Catalytic activities of cytochrome P450 enzymes and UDP-glucuronosyltransferases involved in drug metabolism in rat everted sacs and intestinal microsomes.

1. The use of everted sacs of the small intestine as an enzyme source for studying the metabolism of xenobiotics by cytochrome P450 (P450, CYP) enzymes and UDP-glucuronosyltransferases has been investigated. 2. Most of the drug oxidation activities for testosterone, bufuralol, ethoxyresorufin and 7-ethoxycoumarin resided in the upper part of the everted sacs and in intestinal microsomes. Testosterone 6 beta-hydroxylase activities in the everted sacs were about two times higher than those in the intestinal microsomes. By freezing and thawing treatment, the testosterone 6 beta- and 16 alpha-hydroxylase activities of the everted sacs were considerably decreased, and those of the intestinal microsomes were abolished. 3. Microsomal testosterone 6 beta-hydroxylation, bufuralol 1'-hydroxylation, and pentoxyresorufin and ethoxyresorufin O-dealkylation were inhibited by ketoconazole, quinine, metyrapone and alpha-naphthoflavone respectively.

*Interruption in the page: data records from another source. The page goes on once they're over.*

Lemma sound_bind {A C : Type} (PostA : A -> Prop) (PostC : C -> Prop)
    (m : M B E A) (k : A -> M B E C) :
  sound PostA m -> (forall a, PostA a -> sound PostC (k a)) ->
  sound PostC (bind m k).
Proof.
  intros Hm Hk h. apply wp_bind. eapply wp_mono; [apply Hm|].
  intros h1 ev1 [e|a] (HP1 & HR1 & Hrun1 & Hpost1).
  - split_and!; try done.
  - eapply wp_mono; [apply (Hk a); by apply Hpost1|].
    intros h2 ev2 r2 (HP2 & HR2 & Hrun2 & Hpost2). split_and!.
    + rewrite apiCalls_app. by apply Forall_app.
    + by eapply (frame_trans R HR).
    + by eapply Performed_app.
    + done.
Qed.

Lemma sound_quiet_event ev : quiet [ev] -> sound (fun _ => True) (emit ev).
Proof.
  intros Hq h. apply wp_emit. split_and!.
  - rewrite Hq. constructor.
  - apply HR.
  - apply Performed_quiet; [done|constructor].
  - done.
Qed.

Lemma sound_debug present event : sound (fun _ => True) (debug present event).
Proof.
  destruct present; [by apply sound_quiet_event|by apply sound_ret].
Qed.

Lemma sound_delay ms : sound (fun _ => True) (delay ms).
Proof. by apply sound_quiet_event. Qed.

Lemma sound_maybeYield n batch : sound (fun _ => True) (maybeYield n batch).
Proof.
  unfold maybeYield. destruct (Nat.eqb _ _);
    [by apply sound_quiet_event|by apply sound_ret].
Qed.

Lemma sound_await c : P c -> sound (fun _ => True) (await roamApi c).
Proof.
  intros HP h. apply wp_await. intros b' r Hp. split_and!.
  - rewrite apiCalls_cons, apiCalls_nil. by constructor.
  - apply HR.
  - simpl. destruct r as [e|]; simpl.
    + by apply Performed_rejected.
    + eapply Performed_resolved; [done|constructor].
  - done.
Qed.

Lemma sound_modifyStats f :
  (forall h, R h (mkHeap (h_backend h) (f (h_stats h)) (h_childStats h))) ->
  sound (fun _ => True) (modifyStats f).
Proof.
  intros Hf h. apply wp_modifyStats. split_and!;
    [constructor|apply Hf|constructor|done].
Qed.

Lemma sound_modifyChildStats f :
  (forall h, R h (mkHeap (h_backend h) (h_stats h) (f (h_childStats h)))) ->
  sound (fun _ => True) (modifyChildStats f).
Proof.
  intros Hf h. apply wp_modifyChildStats. split_and!;
    [constructor|apply Hf|constructor|done].
Qed.

Lemma sound_getStats : sound (fun _ => True) getStats.
Proof.
  intros h. apply wp_getStats. split_and!;
    [constructor|apply HR|constructor|done].
Qed.

Lemma sound_getChildStats : sound (fun _ => True) getChildStats.
Proof.
  intros h. apply wp_getChildStats. split_and!;
    [constructor|apply HR|constructor|done].
Qed.

Lemma sound_readBackend {A : Type} (f : B -> A) :
  sound (fun _ => True) (readBackend f).
Proof.
  intros h. apply wp_readBackend. split_and!;
    [constructor|apply HR|constructor|done].
Qed.

Lemma sound_post {A : Type} (Post Post' : A -> Prop) (m : M B E A) :
  sound Post m -> (forall a, Post a -> Post' a) -> sound Post' m.
Proof.
  intros Hm Himp h. eapply wp_mono; [apply Hm|].
  intros h' evs r (? & ? & ? & Hpost). split_and!; try done.
  intros a Ha. by apply Himp, Hpost.
Qed.

(** A loop whose body keeps an invariant of the loop-carried locals. *)
Lemma sound_forOf {A S : Type} (Inv : S -> Prop) (body : S -> A -> M B E S)
    xs :
  (forall s x, Inv s -> x ∈ xs -> sound Inv (body s x)) ->
  forall s, Inv s -> sound Inv (forOf body s xs).
Proof.
  induction xs as [|x xs IH]; intros Hbody s Hs.
  - by apply sound_ret.
  - cbn [forOf]. eapply sound_bind.
    + apply Hbody; [done|by left].
    + intros s' Hs'. apply IH; [|done].
      intros s0 x0 ? ?. apply Hbody; [done|by right].
Qed.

Immunoreactive proteins using anti-CYP2B1 and anti-CYP3A2 antibodies were detected in the upper and middle parts of the rat small intestine. 4. Except for morphine 3-glucuronidation, glucuronidation activities in intestinal microsomes or everted sacs were not dependent on the intestinal region. The lower part of the everted sacs exhibited about 10 times higher morphine-3-glucuronidation activities compared with those of the upper part. The glucuronidation activities of 4-nitrophenol in the everted sacs were 10 times higher than those in microsomes. 5. These results demonstrated that the upper part of rat small intestine serves as the major site for intestinal P450-mediated first-pass metabolism. CYP3A enzymes in rat intestinal microsomes may not be stable but probably play an important role in drug oxidations. The high activity of glucuronidation in the rat small intestine should also be considered in terms of drug metabolism.